Count the lines in the listing below that hold the string "Hset". Reply with the number alone.

START RECORDS TO USE

Lemma find_way_None (set : list (option CacheLine)) (base : Z) :
  find_way set base = None <->
  (forall w line, set !! w = Some (Some line) -> valid line = true -> address line <> base).
Proof.
  induction set as [|slot rest IH]; cbn [find_way].
  - split; [intros _ w line H; discriminate|reflexivity].
  - destruct slot as [line0|].
    + destruct (valid line0 && (address line0 =? base)) eqn:E.
      * split; [discriminate|]. intros H. exfalso.
        apply andb_true_iff in E as [E1 E2]. apply Z.eqb_eq in E2.
        exact (H 0%nat line0 eq_refl E1 E2).
      * destruct (find_way rest base) as [w|] eqn:Hw; cbn [fmap option_fmap option_map].
        -- split; [discriminate|]. intros H. exfalso.
           destruct (find_way_Some rest base w Hw) as (line & H1 & H2 & H3).
           exact (H (S w) line H1 H2 H3).
        -- split; [|reflexivity]. intros _ [|w] line H Hv.
           ++ cbn in H. inversion H; subst. rewrite Hv in E. cbn in E.
              apply Z.eqb_neq in E. exact E.
           ++ cbn in H. destruct IH as [IH _]. exact (IH eq_refl w line H Hv).
    + destruct (find_way rest base) as [w|] eqn:Hw; cbn [fmap option_fmap option_map].
      * split; [discriminate|]. intros H. exfalso.
        destruct (find_way_Some rest base w Hw) as (line & H1 & H2 & H3).
        exact (H (S w) line H1 H2 H3).
      * split; [|reflexivity]. intros _ [|w] line H Hv.
        -- cbn in H. discriminate.
        -- cbn in H. destruct IH as [IH _]. exact (IH eq_refl w line H Hv).
Qed.

Lemma no_valid_line_find_line (c : t) (a : Z) :
  no_valid_line c -> fst (find_line c a) = None.
Proof.
  intros H. unfold find_line.
  destruct (cache_sets_ c !! _) as [set|] eqn:Hset; [|reflexivity].
  assert (Hw : find_way set (line_base c a) = None).
  { apply find_way_None. intros w line Hl Hv.
    rewrite (H set (Some line) line) in Hv; [discriminate| | |reflexivity].
    - eapply list_elem_of_lookup_2, Hset.
    - eapply list_elem_of_lookup_2, Hl. }
  rewrite Hw. reflexivity.
Qed.

Lemma no_valid_line_flush (c : t) : no_valid_line (flush c).
Proof.
  intros set slot line Hset Hslot ->. unfold flush, set_cache_sets in Hset.
  cbn [cache_sets_] in Hset.
  apply list_elem_of_In, in_map_iff in Hset as (set0 & <- & _).
  apply list_elem_of_In, in_map_iff in Hslot as (slot0 & E & _).
  destruct slot0 as [line0|]; [|discriminate]. inversion E. reflexivity.
Qed.

Lemma no_valid_line_step (c : t) (o : op) :
  not_write o -> no_valid_line c -> no_valid_line (step c o).
Proof.
  intros Ho H. destruct o as [a buf|a d|a|]; cbn [step].
  - rewrite (read_miss c a buf (no_valid_line_find_line c a H)). exact H.
  - destruct Ho.
  - unfold invalidate.
    pose proof (no_valid_line_find_line c a H) as E.
    pose proof (find_line_None c a E) as E'.
    destruct (find_line c a) as [found c1]. cbn [fst snd] in E, E'. subst. exact H.
  - apply no_valid_line_flush.
Qed.

Lemma no_valid_line_run (ops : list op) (c : t) :
  Forall not_write ops -> no_valid_line c -> no_valid_line (run c ops).
Proof.
  revert c. induction ops as [|o ops IH]; intros c Hops H; [exact H|].
  inversion Hops; subst. apply IH; [assumption|]. apply no_valid_line_step; assumption.
Qed.

(** X2. After [flush], every [read] misses and leaves its buffer untouched
    until the next [write]: in the state reached from a flushed cache by any
    sequence of [read], [invalidate] and [flush], a [read] at any address
    returns false. *)
Theorem GPUCache_flush_then_reads_miss (c : t) (ops : list op) (a : Z) (buf : list byte) :
  Forall not_write ops ->
  let c' := run (flush c) ops in
  snd (fst (read c' a buf)) = false /\ snd (read c' a buf) = buf.
Proof.
  intros Hops c'.
  rewrite (read_miss c' a buf).
  - split; reflexivity.
  - apply no_valid_line_find_line, no_valid_line_run; [exact Hops|apply no_valid_line_flush].
Qed.

(** X2 at a concrete run: a line written, then flushed away. *)
Lemma GPUCache_flush_then_reads_miss_witness :
  let c := run (flush (run (new (32 * 1024) 64 4) [Write 128 [x01; x02]]))
               [Read 128 [x00]; Invalidate 64; Flush] in
  snd (fst (read c 128 [x07; x07])) = false /\ snd (read c 128 [x07; x07]) = [x07; x07].
Proof.
  apply (GPUCache_flush_then_reads_miss (run (new (32 * 1024) 64 4) [Write 128 [x01; x02]])
           [Read 128 [x00]; Invalidate 64; Flush] 128 [x07; x07]).
  repeat constructor.
Defined.

End GPUCacheMisses.

(** ** GPUCache: invalidation *)

Section GPUCacheInvalidate.

Import GPUCache.

Lemma distinct_bases_insert_same (set : list (option CacheLine)) (w : nat)
    (old line : CacheLine) :
  set !! w = Some (Some old) -> address line = address old ->
  (valid line = true -> valid old = true) ->
  distinct_bases set -> distinct_bases (<[w := Some line]> set).
Proof.
  intros Hold Ha Hv H i j li lj Hi Hj Vi Vj E.
  assert (Hw : (w < length set)%nat) by (eapply lookup_lt_Some, Hold).
  destruct (decide (i = w)) as [->|Ni]; destruct (decide (j = w)) as [->|Nj];
    [reflexivity| | |].
  - rewrite list_lookup_insert_eq in Hi by exact Hw. inversion Hi; subst li.
    rewrite list_lookup_insert_ne in Hj by congruence.
    apply (H w j old lj Hold Hj (Hv Vi) Vj). congruence.
  - rewrite list_lookup_insert_eq in Hj by exact Hw. inversion Hj; subst lj.
    rewrite list_lookup_insert_ne in Hi by congruence.
    apply (H i w li old Hi Hold Vi (Hv Vj)). congruence.
  - rewrite list_lookup_insert_ne in Hi by congruence.
    rewrite list_lookup_insert_ne in Hj by congruence.
    exact (H i j li lj Hi Hj Vi Vj E).
Qed.

Lemma distinct_bases_insert_fresh (set : list (option CacheLine)) (w : nat)
    (line : CacheLine) :
  find_way set (address line) = None ->
  distinct_bases set -> distinct_bases (<[w := Some line]> set).
Proof.
  intros Hnone H i j li lj Hi Hj Vi Vj E.
  pose proof (proj1 (find_way_None set (address line)) Hnone) as Hfresh.
  destruct (decide (w < length set)%nat) as [Hw|Hw];
    [|rewrite list_insert_ge in Hi, Hj by lia; exact (H i j li lj Hi Hj Vi Vj E)].
  destruct (decide (i = w)) as [->|Ni]; destruct (decide (j = w)) as [->|Nj];
    [reflexivity| | |].
  - rewrite list_lookup_insert_eq in Hi by exact Hw. inversion Hi; subst li.
    rewrite list_lookup_insert_ne in Hj by congruence.
    exfalso. apply (Hfresh j lj Hj Vj). congruence.
  - rewrite list_lookup_insert_eq in Hj by exact Hw. inversion Hj; subst lj.
    rewrite list_lookup_insert_ne in Hi by congruence.
    exfalso. apply (Hfresh i li Hi Vi). congruence.
  - rewrite list_lookup_insert_ne in Hi by congruence.
    rewrite list_lookup_insert_ne in Hj by congruence.
    exact (H i j li lj Hi Hj Vi Vj E).
Qed.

END RECORDS TO USE

ANSWER TO THE EXERCISE -
5